---------- Material shown

(** * PrivacyKit SDK: adapters, retry helper and note codec

    A shallow embedding of the TypeScript sources of the PrivacyKit SDK
    (packages/sdk/src): the [retry] helper and the byte/hex helpers of
    [utils/index.ts], and the ShadowWire, Arcium, Privacy Cash and Noir
    adapters of [adapters/].

    Conventions of the embedding.
    - A JavaScript string is a [string]; the model is exact on ASCII
      strings (hex digests, token symbols, base64 text), where a UTF-16
      code unit, a UTF-8 byte and an [ascii] coincide.
    - A [Uint8Array] or [Buffer] is a [list byte].
    - A JavaScript [number] is an element of an abstract carrier [num]
      ([JsNumber]): the development never relies on how [+] and [*]
      round, and a theorem that needs a law of arithmetic states it as
      a hypothesis.
    - [async] code is a tree of requests to the outside world ([prog]);
      an adapter method threads the adapter object through it and ends
      in a value or a thrown error ([M]). *)

From Stdlib Require Import ZArith NArith List String Ascii Bool Lia.
From Stdlib Require Import DecimalString DecimalFacts DecimalPos DecimalN.
From Stdlib.Strings Require Import Byte.
Import ListNotations.

Set Warnings "-register-all".

Local Open Scope list_scope.
Local Open Scope string_scope.

(* ================================================================== *)
(** * JavaScript strings and byte arrays *)
(* ================================================================== *)

Module Js.

(** [s.slice(0, n)] and [s.slice(n)] for [0 <= n]. *)
Fixpoint str_take (n : nat) (s : string) : string :=
  match n, s with
  | S n', String c r => String c (str_take n' r)
  | _, _ => EmptyString
  end.

Fixpoint str_drop (n : nat) (s : string) : string :=
  match n, s with
  | S n', String _ r => str_drop n' r
  | _, _ => s
  end.

(** [s.slice(b, e)] for [0 <= b] and [0 <= e]. *)
Definition slice (b e : nat) (s : string) : string :=
  str_take (e - b) (str_drop b s).

(** [s.startsWith(p)]. *)
Definition startsWith (p s : string) : bool := String.prefix p s.

(** [s.includes(p)]. *)
Fixpoint includes (p s : string) : bool :=
  String.prefix p s ||
  match s with
  | EmptyString => false
  | String _ r => includes p r
  end.

(** [s.toUpperCase()] on ASCII letters. *)
Definition upper_char (c : ascii) : ascii :=
  let n := nat_of_ascii c in
  if (97 <=? n)%nat && (n <=? 122)%nat then ascii_of_nat (n - 32) else c.

Fixpoint toUpperCase (s : string) : string :=
  match s with
  | EmptyString => EmptyString
  | String c r => String (upper_char c) (toUpperCase r)
  end.

Definition is_lower (c : ascii) : bool :=
  let n := nat_of_ascii c in (97 <=? n)%nat && (n <=? 122)%nat.

Fixpoint has_lower (s : string) : bool :=
  match s with
  | EmptyString => false
  | String c r => is_lower c || has_lower r
  end.

(** A string is falsy exactly when it is empty: [s || d]. *)
Definition str_or (s d : string) : string :=
  match s with EmptyString => d | _ => s end.

(** [a || d] for an optional string. *)
Definition opt_str_or (s : option string) (d : string) : string :=
  match s with Some (String c r) => String c r | _ => d end.

(** ** parseInt(s, 16) *)

Definition hex_digit_value (c : ascii) : option Z :=
  let n := Z.of_nat (nat_of_ascii c) in
  if (48 <=? n)%Z && (n <=? 57)%Z then Some (n - 48)%Z
  else if (97 <=? n)%Z && (n <=? 102)%Z then Some (n - 87)%Z
  else if (65 <=? n)%Z && (n <=? 70)%Z then Some (n - 55)%Z
  else None.

(** White space that [parseInt] skips (the ASCII part of StrWhiteSpaceChar). *)
Definition is_white_space (c : ascii) : bool :=
  let n := nat_of_ascii c in
  ((9 <=? n)%nat && (n <=? 13)%nat) || (n =? 32)%nat.

Fixpoint skip_white_space (s : string) : string :=
  match s with
  | String c r => if is_white_space c then skip_white_space r else s
  | EmptyString => s
  end.

(** The value of the longest prefix of hexadecimal digits, [acc] being the
    value read so far; [None] when no digit was read. *)
Fixpoint hex_digits (s : string) (acc : option Z) : option Z :=
  match s with
  | String c r =>
      match hex_digit_value c with
      | Some d => hex_digits r (Some (16 * match acc with Some a => a | None => 0 end + d)%Z)
      | None => acc
      end
  | EmptyString => acc
  end.

(** [parseInt(s, 16)]; [None] is NaN.  Leading white space, a sign and a
    [0x] prefix are accepted, reading stops at the first other character. *)
Definition parseInt16 (s : string) : option Z :=
  let s1 := skip_white_space s in
  let '(neg, s2) :=
    match s1 with
    | String "-" r => (true, r)
    | String "+" r => (false, r)
    | _ => (false, s1)
    end in
  let s3 := if String.prefix "0x" s2 || String.prefix "0X" s2 then str_drop 2 s2 else s2 in
  match hex_digits s3 None with
  | Some v => Some (if neg then (- v)%Z else v)
  | None => None
  end.

(** Storing a number into a [Uint8Array] slot: NaN becomes 0, an integer is
    reduced modulo 256. *)
Definition byte_of_Z (z : Z) : byte :=
  match Byte.of_N (Z.to_N (z mod 256)) with
  | Some b => b
  | None => x00
  end.

Definition to_uint8 (v : option Z) : byte :=
  match v with Some z => byte_of_Z z | None => x00 end.

(** ** utils/index.ts: bytesToHex, hexToBytes *)

Definition hex_char (n : N) : ascii :=
  match n with
  | 0 => "0" | 1 => "1" | 2 => "2" | 3 => "3" | 4 => "4" | 5 => "5"
  | 6 => "6" | 7 => "7" | 8 => "8" | 9 => "9" | 10 => "a" | 11 => "b"
  | 12 => "c" | 13 => "d" | 14 => "e" | _ => "f"
  end%N%char.

(** [b.toString(16).padStart(2, '0')]. *)
Definition byte_to_hex (b : byte) : string :=
  String (hex_char (Byte.to_N b / 16)) (String (hex_char (Byte.to_N b mod 16)) EmptyString).

(** [bytesToHex(bytes)]: the two-digit lower-case hex of every byte, joined. *)
Fixpoint bytesToHex (bytes : list byte) : string :=
  match bytes with
  | [] => EmptyString
  | b :: r => byte_to_hex b ++ bytesToHex r
  end.

(** The loop of [hexToBytes]: [bytes[i / 2] = parseInt(cleanHex.slice(i, i + 2), 16)]
    for [i = 0, 2, 4, ...].  The array has [floor(length / 2)] slots, so the
    write for a trailing single character falls outside it and is dropped. *)
Fixpoint hex_pairs (s : string) : list byte :=
  match s with
  | String a (String b r) =>
      to_uint8 (parseInt16 (String a (String b EmptyString))) :: hex_pairs r
  | _ => []
  end.

(** [hexToBytes(hex)]. *)
Definition hexToBytes (hex : string) : list byte :=
  let cleanHex := if startsWith "0x" hex then str_drop 2 hex else hex in
  hex_pairs cleanHex.

(** [Buffer.from(str)] and [buf.toString()] on ASCII text. *)
Definition buffer_of_string (s : string) : list byte := list_byte_of_string s.
Definition string_of_buffer (b : list byte) : string := string_of_list_byte b.

(** [Buffer.alloc(n)]. *)
Definition buffer_alloc (n : nat) : list byte := repeat x00 n.

(** [source.copy(target, targetStart)]: as many bytes of [source] as fit
    between [targetStart] and the end of [target] overwrite it there. *)
Definition buffer_copy (source target : list byte) (targetStart : nat) : list byte :=
  let room := (List.length target - targetStart)%nat in
  let src := firstn room source in
  firstn targetStart target ++ src ++ skipn (targetStart + List.length src) target.

(** [buf.writeUInt8(v, offset)] for [0 <= v < 256] and an offset inside. *)
Definition writeUInt8 (v : byte) (offset : nat) (buf : list byte) : list byte :=
  buffer_copy [v] buf offset.

(** Little-endian bytes of [v]: [n] of them. *)
Fixpoint le_bytes (n : nat) (v : Z) : list byte :=
  match n with
  | O => []
  | S n' => byte_of_Z v :: le_bytes n' (v / 256)
  end.

(** [buf.writeUInt32LE(v, offset)]; Node throws a RangeError unless
    [0 <= v < 2^32]. *)
Definition writeUInt32LE (v : Z) (offset : nat) (buf : list byte) : option (list byte) :=
  if (0 <=? v)%Z && (v <? 2 ^ 32)%Z then Some (buffer_copy (le_bytes 4 v) buf offset) else None.

(** [buf.writeBigUInt64LE(v, offset)]; a RangeError unless [0 <= v < 2^64]. *)
Definition writeBigUInt64LE (v : Z) (offset : nat) (buf : list byte) : option (list byte) :=
  if (0 <=? v)%Z && (v <? 2 ^ 64)%Z then Some (buffer_copy (le_bytes 8 v) buf offset) else None.

End Js.

(* ================================================================== *)
(** * Buffer's base64 codec *)
(* ================================================================== *)

Module Base64.

Definition alphabet : string :=
  "ABCDEFGHIJKLMNOPQRSTUVWXYZabcdefghijklmnopqrstuvwxyz0123456789+/".

Definition b64_char (n : N) : ascii :=
  match String.get (N.to_nat n) alphabet with
  | Some c => c
  | None => "A"%char
  end.

Definition sextet_byte (n : N) : byte :=
  match Byte.of_N (n mod 256) with
  | Some b => b
  | None => x00
  end.

(** [buf.toString('base64')]: the standard alphabet, padded with [=]. *)
Fixpoint encode (bs : list byte) : string :=
  match bs with
  | a :: b :: c :: r =>
      let x := Byte.to_N a in
      let y := Byte.to_N b in
      let z := Byte.to_N c in
      String (b64_char (x / 4))
        (String (b64_char ((x mod 4) * 16 + y / 16))
           (String (b64_char ((y mod 16) * 4 + z / 64))
              (String (b64_char (z mod 64)) (encode r))))
  | [a; b] =>
      let x := Byte.to_N a in
      let y := Byte.to_N b in
      String (b64_char (x / 4))
        (String (b64_char ((x mod 4) * 16 + y / 16))
           (String (b64_char ((y mod 16) * 4)) "="))
  | [a] =>
      let x := Byte.to_N a in
      String (b64_char (x / 4)) (String (b64_char ((x mod 4) * 16)) "==")
  | [] => EmptyString
  end%N.

(** The value of a base64 character; Node accepts the URL-safe [-] and [_]
    beside [+] and [/]. *)
Definition unbase64 (c : ascii) : option N :=
  let n := N_of_ascii c in
  (if (65 <=? n) && (n <=? 90) then Some (n - 65)
   else if (97 <=? n) && (n <=? 122) then Some (n - 71)
   else if (48 <=? n) && (n <=? 57) then Some (n + 4)
   else if (n =? 43) || (n =? 45) then Some 62
   else if (n =? 47) || (n =? 95) then Some 63
   else None)%N.

(** The sextets Node's decoder reads: it stops at the first [=] and skips
    every other character that is not of the alphabet. *)
Fixpoint sextets (s : string) : list N :=
  match s with
  | EmptyString => []
  | String c r =>
      if Ascii.eqb c "="%char then []
      else match unbase64 c with
           | Some v => v :: sextets r
           | None => sextets r
           end
  end.

Fixpoint bytes_of_sextets (l : list N) : list byte :=
  match l with
  | a :: b :: c :: d :: r =>
      sextet_byte (a * 4 + b / 16)
        :: sextet_byte ((b mod 16) * 16 + c / 4)
        :: sextet_byte ((c mod 4) * 64 + d)
        :: bytes_of_sextets r
  | [a; b; c] =>
      [sextet_byte (a * 4 + b / 16); sextet_byte ((b mod 16) * 16 + c / 4)]
  | [a; b] => [sextet_byte (a * 4 + b / 16)]
  | _ => []
  end%N.

(** [Buffer.from(s, 'base64')]. *)
Definition decode (s : string) : list byte := bytes_of_sextets (sextets s).

End Base64.

(* ================================================================== *)
(** * JavaScript numbers *)
(* ================================================================== *)

(** The operations on [number] that the sources use.  [num] stands for
    the IEEE-754 doubles, the two zeros taken as one value. *)
Class JsNumber : Type := {
  num : Type;
  (** [a + b] and [a * b]. *)
  nadd : num -> num -> num;
  nmul : num -> num -> num;
  (** [a < b]; [a > b] is [nltb b a]. *)
  nltb : num -> num -> bool;
  (** ToBoolean: false for 0 and NaN. *)
  ntruthy : num -> bool;
  (** Number.isFinite. *)
  nfinite : num -> bool;
  (** The number of an integer literal, or of [Date.now()]. *)
  num_of_Z : Z -> num;
  (** The number of the decimal literal [m * 10^(-e)]: [0.005] is
      [num_of_decimal 5 3]. *)
  num_of_decimal : Z -> nat -> num;
  (** [Math.floor(x)] as an integer; [None] for NaN and the infinities,
      on which [BigInt] throws a RangeError. *)
  nfloor : num -> option Z;
  (** Number::toString, which JSON.stringify and template literals use. *)
  number_to_string : num -> string;
  (** The number a JSON number token denotes; [None] when the text is no
      JSON number. *)
  parse_number : string -> option num
}.

(** The characters a JSON number token is made of. *)
Definition is_number_char (c : ascii) : bool :=
  let n := nat_of_ascii c in
  ((48 <=? n)%nat && (n <=? 57)%nat) || (n =? 43)%nat || (n =? 45)%nat
  || (n =? 46)%nat || (n =? 101)%nat || (n =? 69)%nat.

Fixpoint all_chars (p : ascii -> bool) (s : string) : bool :=
  match s with
  | EmptyString => true
  | String c r => p c && all_chars p r
  end.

--------------------

§ Task brief
Pull every line containing "which" from the entries above and copy it.

§ Solution
      on which [BigInt] throws a RangeError. *)
  (** Number::toString, which JSON.stringify and template literals use. *)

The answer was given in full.